I haven’t had a chance to dedicate time to look for Solitary Eagle, Sharpbills, nor much of anything else but at least I can still make plans for the eventual search. Thanks to a local, resident world birder, recently, I did have a chance to look for some birds. We were after more than Sharpbills and Solitary Eagles and knew that our chances at finding our very rare targets were as slim as a Sharpie’s tarsi but you can’t have homemade-made cake unless you bake it, can’t reach the hidden peak unless you climb it.

With parrotlets, ground-cuckoos, and piprites on the mind, we spent a day and half searching for some bird cake at the Albergue Socorro. Encountering such rare and unreliable species in a short amount of time can’t be expected but the more you try the better your chances and given driving times to destination, the beautiful lower middle elevation rainforests of Socorro seemed like a good place to bring our bins.

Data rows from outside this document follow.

(** * scikits.timeseries extras: calendar bookkeeping for dated arrays

    A shallow embedding of [scikits/timeseries/extras.py] and the properties
    its specification states about it, followed by further properties of
    the code: the branches and the exceptions the specification does not
    speak of, how the functions compose, and the two computations the plot
    directive of the documentation does by itself.

    The module under study composes three collaborators whose code is not
    part of the sources: the table of frequency codes ([const.py], imported
    as [_c]), the date types ([tdates]) and the series container ([tseries],
    a subclass of numpy's masked array).  The frequency table is taken as a
    parameter ([const]); dates are records of the calendar fields the code
    reads; a series is a frequency code with dated rows of (value, mask bit)
    cells. *)

From Stdlib Require Import ZArith QArith Qround Qpower Lia Lqa Bool Ascii String.
From Stdlib Require Import Sorting.Permutation Sorting.Sorted.
From stdpp Require Import base numbers list option strings sorting gmap.
Import ListNotations.

Local Open Scope Z_scope.

(** ** Exceptions and results

    Every function of the module either returns or raises.  [result] is the
    error monad the embedding threads raised exceptions through. *)

Inductive exn : Type :=
| TypeError
| NotImplementedError
| UnboundLocalError
| ValueError
| IndexError
| KeyError.

Inductive result (A : Type) : Type :=
| Ok (a : A)
| Raise (e : exn).

Arguments Ok {A} a.
Arguments Raise {A} e.

#[global] Instance result_ret : MRet result := fun A a => Ok a.
#[global] Instance result_bind : MBind result :=
  fun A B f r => match r with Ok a => f a | Raise e => Raise e end.

#[global] Instance result_fmap : FMap result :=
  fun A B f r => match r with Ok a => Ok (f a) | Raise e => Raise e end.

#[global] Instance exn_eq_dec : EqDecision exn.
Proof. solve_decision. Defined.

(** ** The frequency table ([const.py])

    [extras.py] reads these names from [_c].  The table itself is not among
    the sources, so every definition below takes it as the parameter [c]. *)

Record const : Type := {
  FR_ANN : Z; FR_QTR : Z; FR_MTH : Z; FR_WK : Z;
  FR_DAY : Z; FR_HR : Z; FR_MIN : Z; FR_SEC : Z;
  FR_QTREJAN : Z; FR_QTREFEB : Z; FR_QTREMAR : Z; FR_QTREAPR : Z;
  FR_QTREMAY : Z; FR_QTREJUN : Z; FR_QTREJUL : Z; FR_QTREAUG : Z;
  FR_QTRESEP : Z; FR_QTREOCT : Z; FR_QTRENOV : Z; FR_QTREDEC : Z;
  FR_QTRSJAN : Z; FR_QTRSFEB : Z; FR_QTRSMAR : Z; FR_QTRSAPR : Z;
  FR_QTRSMAY : Z; FR_QTRSJUN : Z; FR_QTRSJUL : Z; FR_QTRSAUG : Z;
  FR_QTRSSEP : Z; FR_QTRSOCT : Z; FR_QTRSNOV : Z; FR_QTRSDEC : Z
}.

(** A concrete table: one thousand codes per category, which is what the
    tests [freq//_c.FR_ANN == 1] of [count_missing] presuppose; quarterly
    codes are numbered by the month that ends the fiscal year (December
    first), start-based variants twelve above the end-based ones.  It serves
    the examples; the general theorems hold for every table. *)
Definition table : const := {|
  FR_ANN := 1000; FR_QTR := 2000; FR_MTH := 3000; FR_WK := 4000;
  FR_DAY := 6000; FR_HR := 7000; FR_MIN := 8000; FR_SEC := 9000;
  FR_QTREDEC := 2000; FR_QTREJAN := 2001; FR_QTREFEB := 2002;
  FR_QTREMAR := 2003; FR_QTREAPR := 2004; FR_QTREMAY := 2005;
  FR_QTREJUN := 2006; FR_QTREJUL := 2007; FR_QTREAUG := 2008;
  FR_QTRESEP := 2009; FR_QTREOCT := 2010; FR_QTRENOV := 2011;
  FR_QTRSDEC := 2012; FR_QTRSJAN := 2013; FR_QTRSFEB := 2014;
  FR_QTRSMAR := 2015; FR_QTRSAPR := 2016; FR_QTRSMAY := 2017;
  FR_QTRSJUN := 2018; FR_QTRSJUL := 2019; FR_QTRSAUG := 2020;
  FR_QTRSSEP := 2021; FR_QTRSOCT := 2022; FR_QTRSNOV := 2023
|}.

(** ** [isleapyear]

    [year % 400 == 0 or (year % 4 == 0 and year % 100 > 0)].  Python's [%]
    with a positive modulus is [Z.modulo]. *)

Definition isleapyear (year : Z) : bool :=
  (year mod 400 =? 0) || ((year mod 4 =? 0) && (year mod 100 >? 0)).

(** [np.asarray] turns a sequence into an array and the operators work
    element by element. *)
Definition isleapyear_seq (years : list Z) : list bool :=
  map isleapyear years.

(** ** The data model

    A [Date] carries the calendar fields the code reads from the date
    metadata ([series.year], [series.months], [aseries.dates.years]) and its
    ordinal at its own frequency, which is what dates are compared by. *)

Record Date : Type := mkDate {
  year : Z;
  month : Z;
  value : Z
}.

(** One slot of a masked array: the stored value and its mask bit ([true]
    means missing). *)
Record cell (V : Type) : Type := mkCell {
  data : V;
  mask : bool
}.

Arguments mkCell {V} data mask.
Arguments data {V} c.
Arguments mask {V} c.

(** The payload of a series, by rank.  The series invariant
    [len(dates) == data.shape[0]] is structural: every entry along the
    leading axis carries its date.  [TS2 ncols rows] has shape
    [(len rows, ncols)]; ranks of three and more keep only their shape. *)
Inductive tsdata (V : Type) : Type :=
| TS0 (d : Date) (x : cell V)
| TS1 (xs : list (Date * cell V))
| TS2 (ncols : nat) (rows : list (Date * list (cell V)))
| TSN (extra_dims : nat) (last_dim : nat).

Arguments TS0 {V} d x.
Arguments TS1 {V} xs.
Arguments TS2 {V} ncols rows.
Arguments TSN {V} extra_dims last_dim.

Record TimeSeries (V : Type) : Type := mkTimeSeries {
  freq : Z;
  series : tsdata V
}.

Arguments mkTimeSeries {V} freq series.
Arguments freq {V} t.
Arguments series {V} t.

(** [series.ndim] *)
Definition ndim {V} (s : TimeSeries V) : nat :=
  match series s with
  | TS0 _ _ => 0
  | TS1 _ => 1
  | TS2 _ _ => 2
  | TSN extra _ => 3 + extra
  end%nat.

(** What a Python caller may pass where a series is expected. *)
Inductive pyobj (V : Type) : Type :=
| PyOther
| PySeries (s : TimeSeries V).

Arguments PyOther {V}.
Arguments PySeries {V} s.

(** All rows of a rank-2 series have the width its shape announces. *)
Definition well_shaped {V} (ncols : nat) (rows : list (Date * list (cell V))) : Prop :=
  Forall (fun r => length r.2 = ncols) rows.

(** ** Array helpers *)

(** [x in (a, b, ...)] on integers. *)
Definition py_in (x : Z) (xs : list Z) : bool :=
  existsb (Z.eqb x) xs.

(** [series.count(axis=-1)] for one row: the number of unmasked slots. *)
Definition count {V} (cells : list (cell V)) : Z :=
  Z.of_nat (length (filter (fun x => mask x = false) cells)).

(** [missing[cond] -= k] for a boolean array [cond] as long as [missing]. *)
Fixpoint sub_where (cond : list bool) (k : Z) (missing : list Z) : list Z :=
  match cond, missing with
  | b :: cond', x :: missing' =>
      (if b then x - k else x) :: sub_where cond' k missing'
  | _, _ => missing
  end.

(** [a & b] and [~a] on boolean arrays. *)
Fixpoint and_ (a b : list bool) : list bool :=
  match a, b with
  | x :: a', y :: b' => (x && y) :: and_ a' b'
  | _, _ => []
  end.

Definition not_ (a : list bool) : list bool := map negb a.

(** ** [count_missing] *)

Inductive missing_t : Type :=
| MScalar (n : Z)
| MArray (counts : list Z).

(** The quarterly arm of [count_missing].  The three tuples are the ones the
    code lists, in its order and with its repetitions; a frequency in none
    of them leaves [isfeb] unbound, and the statement after the chain raises
    when it reads it. *)
Definition count_missing_quarterly (c : const) (freq : Z)
    (months years : list Z) (missing : list Z) : result (list Z) :=
  '(missing, isfeb) ←
    (if py_in freq [FR_QTREJAN c; FR_QTRSJAN c; FR_QTREAPR c; FR_QTRSAPR c;
                    FR_QTREOCT c; FR_QTRSOCT c; FR_QTREOCT c; FR_QTRSOCT c]
     then
       let isfeb := map (fun m => m =? 4) months in
       Ok (sub_where isfeb 2 missing, isfeb)
     else if py_in freq [FR_QTREFEB c; FR_QTRSFEB c; FR_QTREMAY c; FR_QTRSMAY c;
                         FR_QTREAUG c; FR_QTRSAUG c; FR_QTRENOV c; FR_QTRSNOV c]
     then
       let missing := sub_where (map (fun m => py_in m [2; 11]) months) 1 missing in
       Ok (missing, map (fun m => m =? 2) months)
     else if py_in freq [FR_QTREMAR c; FR_QTRSMAR c; FR_QTREJUN c; FR_QTRSJUN c;
                         FR_QTRESEP c; FR_QTRSSEP c; FR_QTREDEC c; FR_QTRSDEC c]
     then
       let missing := sub_where (map (fun m => py_in m [3; 6]) months) 1 missing in
       Ok (missing, map (fun m => m =? 3) months)
     else Raise UnboundLocalError);
  Ok (sub_where (and_ isfeb (not_ (isleapyear_seq years))) 1 missing).

Definition count_missing {V} (c : const) (x : pyobj V) : result missing_t :=
  match x with
  | PyOther => Raise TypeError
  | PySeries s =>
      match series s with
      | TS1 xs =>
          Ok (MScalar (Z.of_nat (length xs) - count (map snd xs)))
      | TS2 ncols rows =>
          let missing := map (fun r => Z.of_nat ncols - count r.2) rows in
          let period := Z.of_nat ncols in
          let freq := freq s in
          let months := map (fun r => month r.1) rows in
          let years := map (fun r => year r.1) rows in
          if (period =? 366) && (freq / FR_ANN c =? 1) then
            Ok (MArray (sub_where (not_ (isleapyear_seq years)) 1 missing))
          else if (period =? 31) && (freq / FR_MTH c =? 1) then
            let missing :=
              sub_where (map (fun m => py_in m [4; 6; 9; 11]) months) 1 missing in
            let isfeb := map (fun m => m =? 2) months in
            let missing := sub_where isfeb 2 missing in
            let missing :=
              sub_where (and_ isfeb (not_ (isleapyear_seq years))) 1 missing in
            Ok (MArray missing)
          else if (period =? 92) && (freq / FR_QTR c =? 1) then
            MArray <$> count_missing_quarterly c freq months years missing
          else if negb (py_in period [12; 7]) then
            Raise NotImplementedError
          else Ok (MArray missing)
      | _ => Raise NotImplementedError
      end
  end.

(** ** [convert_to_annual] *)

(** Python's normalisation of a slice bound on a sequence of length [n]. *)
Definition py_index (n i : Z) : Z :=
  if i <? 0 then Z.max (i + n) 0 else Z.min i n.

(** [l[start:stop]]; [stop = None] is the open slice [l[start:]]. *)
Definition py_slice {A} (l : list A) (start : Z) (stop : option Z) : list A :=
  let n := Z.of_nat (length l) in
  let a := py_index n start in
  let b := py_index n (default n stop) in
  take (Z.to_nat (b - a)) (drop (Z.to_nat a) l).

(** [l[start:] = src] on a row of an array: the row keeps its length, so
    the shapes must agree. *)
Definition set_slice_from {A} (l : list A) (start : Z) (src : list A) : result (list A) :=
  let a := Z.to_nat (py_index (Z.of_nat (length l)) start) in
  if decide (length src = length l - a)%nat
  then Ok (take a l ++ src)
  else Raise ValueError.

(** [x = ma.masked] on one slot: the mask bit is set and the stored value
    stays. *)
Definition masked {V} (x : cell V) : cell V := mkCell (data x) true.

(** [l[start:stop] = ma.masked] *)
Definition mask_slice {V} (l : list (cell V)) (start stop : Z) : list (cell V) :=
  let n := Z.of_nat (length l) in
  let a := Z.to_nat (py_index n start) in
  let k := Z.to_nat (py_index n stop - py_index n start) in
  take a l ++ map masked (take k (drop a l)) ++ drop (a + k) l.

(** The pair [(idx0228, idx0301)] the chain of tests on the frequency binds;
    [None] when no test matches and the names stay unbound. *)
Definition feb_indices (c : const) (freq : Z) : option (Z * Z) :=
  let baseidx := (59, 60) in
  if freq =? FR_DAY c then Some baseidx
  else if freq =? FR_HR c then Some (baseidx.1 * 24, baseidx.2 * 24)
  else if freq =? FR_MIN c then Some (baseidx.1 * 24 * 60, baseidx.2 * 24 * 60)
  else if freq =? FR_SEC c then Some (baseidx.1 * 24 * 3600, baseidx.2 * 24 * 3600)
  else None.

In our brief window of birding, we did not find the super rare ones but I can’t say that it was for lack of trying. Following a strategy of covering as much ground as possible to increase chances of encountering an antswarm or hearing our targets, we walked on moist, bio-rich trails through beautiful forest, kept going on a road that bisects an excellent area of forest, and walked a bit more. Although the focus was on a search for rare birds, during those walks, we still saw and heard plenty of other things. Early morning on the Las Lomas trail saw us move beneath massive rainforest trees with crowns obscured by a an abundance of vegetation; the aerial “soil” of the canopy. We were accompanied by the upward, tripping songs of Tropical Parulas above and dry ticking of Golden-crowned Warblers below.

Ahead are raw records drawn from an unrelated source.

Definition try_catch {A} (c : M A) (h : exn -> M A) : M A :=
  fun w => match c w with
           | (Throws e, w') => h e w'
           | r => r
           end.

Section Handler.

Variable toUpperCase : jsstr -> jsstr.
Variable JSON_parse : jsstr -> parsed.
(** [parseInt] of a number that [ToString] writes in exponent notation
    (magnitude 10^21 and above): the digits before the point or the "e". *)
Variable parseInt_exponent : Z -> Z.

(** [parseInt(count, 10)] for an integer-valued [count]: below 10^21 the
    number is written as its decimal numeral, which is read back. *)
Definition parseInt10 (count : Z) : Z :=
  if (Z.abs count <? 10 ^ 21)%Z then count else parseInt_exponent count.

(** Line 30: [Math.min(Math.max(1, parseInt(count, 10) || 9), 12)], with
    the default [count = 9] of line 22. *)
Definition batch_size (count : option Z) : Z :=
  let count := match count with Some c => c | None => 9%Z end in
  Z.min (Z.max 1 (or_number (parseInt10 count) 9)) 12.

(** Line 22: the object the body is destructured as; [JSON.parse] may
    throw, and so does destructuring [null]. *)
Definition destructure (b : request_body) : outcome Body :=
  match b with
  | BodyString s =>
      match JSON_parse s with
      | ParseError => Throws SyntaxError
      | ParsedNull => Throws TypeError
      | ParsedValue b => Returns b
      end
  | BodyObject b => Returns b
  | BodyUndefined => Returns (mkBody None None None)
  end.

Definition handler (req : request) : M response :=
  if str_eqb (method req) (lit "OPTIONS") then
    ret (mkResponse cors 204 None)
  else if negb (str_eqb (method req) (lit "POST")) then
    ret (mkResponse cors 405 (Some (ErrorJson (lit "Method not allowed"))))
  else
    try_catch
      (b <- lift (destructure (body req)) ;;
       let filters := match filters b with Some f => f | None => Options.empty end in
       if falsy (name b) || negb (typeof_string (name b))
          || Nat.eqb (List.length (trim (string_of (name b)))) 0
       then ret (mkResponse cors 400 (Some (ErrorJson (lit "A logo name is required."))))
       else
         let trimmed := slice0 50 (trim (string_of (name b))) in
         logos <- Array_from (Z.to_nat (batch_size (count b)))
                             (generateLogoConfig toUpperCase trimmed filters) ;;
         ret (mkResponse cors 200 (Some (LogosJson logos trimmed))))
      (fun _ => ret (mkResponse cors 500 (Some (ErrorJson (lit "Internal server error"))))).

End Handler.

End Generate.

(** ** logo-designer/src/App.jsx: the vector exporter *)

Module App.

While keeping an eye on the trail for gnomish antpittas, we heard and saw a mouse-like Tawny-throated Leaftosser, had glimpses of candy-beaked Black-headed Nightingale-Thrushes, stood still and listened to the low frequency calls of a Purplish-backed Quail-Dove.

The chips and calls of Silver-throated and other tanagers were a constant and we had close encounters with less brightly-colored Plain Antvireos. Despite having to navigate the clutching branches of two fallen trees, we walked that trail back out to the open rocky road and kept searching. There were Crested Guans honking like mutant geese, Swallow-tailed Kites riding the currents overhead, and Tufted Flycatchers calling and quivering their tails at the side of the road.

The bird with a way too long name (Scale-crested Pygmy-Tyrant) was also present in fair numbers, we saw a few of them.

Calling White-throated Spadebills managed to stay hidden but a tail-pumping Zeledon’s Antbird was cool (as always),

and it was nice to see the warbler-like antics of Rufous-browed Tyrannulet.

Scaly-throated Foliage-gleaner was one of the “better” (and expected) birds. A natural born acrobat, this smallish foliage-gleaner does above-ground skulkingas it forages in bromeliads and other aerial vegetation like a big chickadee (sort of).

Another good one was White-vented Euphonia, a bird that is sometimes very common in this area. Even in poor lighting, this little bird can reveal its identification by its tail wagging behavior.

On the raptor front, we enjoyed a view of a perched White Hawk against the green, Short-tailed Hawks above, and, maybe best of all, were treated to an adult Ornate Hawk-Eagle in flight.

The target birds might not have shown but we can’t say that we didn’t try and in doing so, we still enjoyed some much appreciated avian cake during the trying days of a pandemic. We also enjoyed the hospitality of Albergue Socorro, one of many exciting birding spots in Costa Rica that are already open and ready to safely accept guests. I hope I can visit again soon.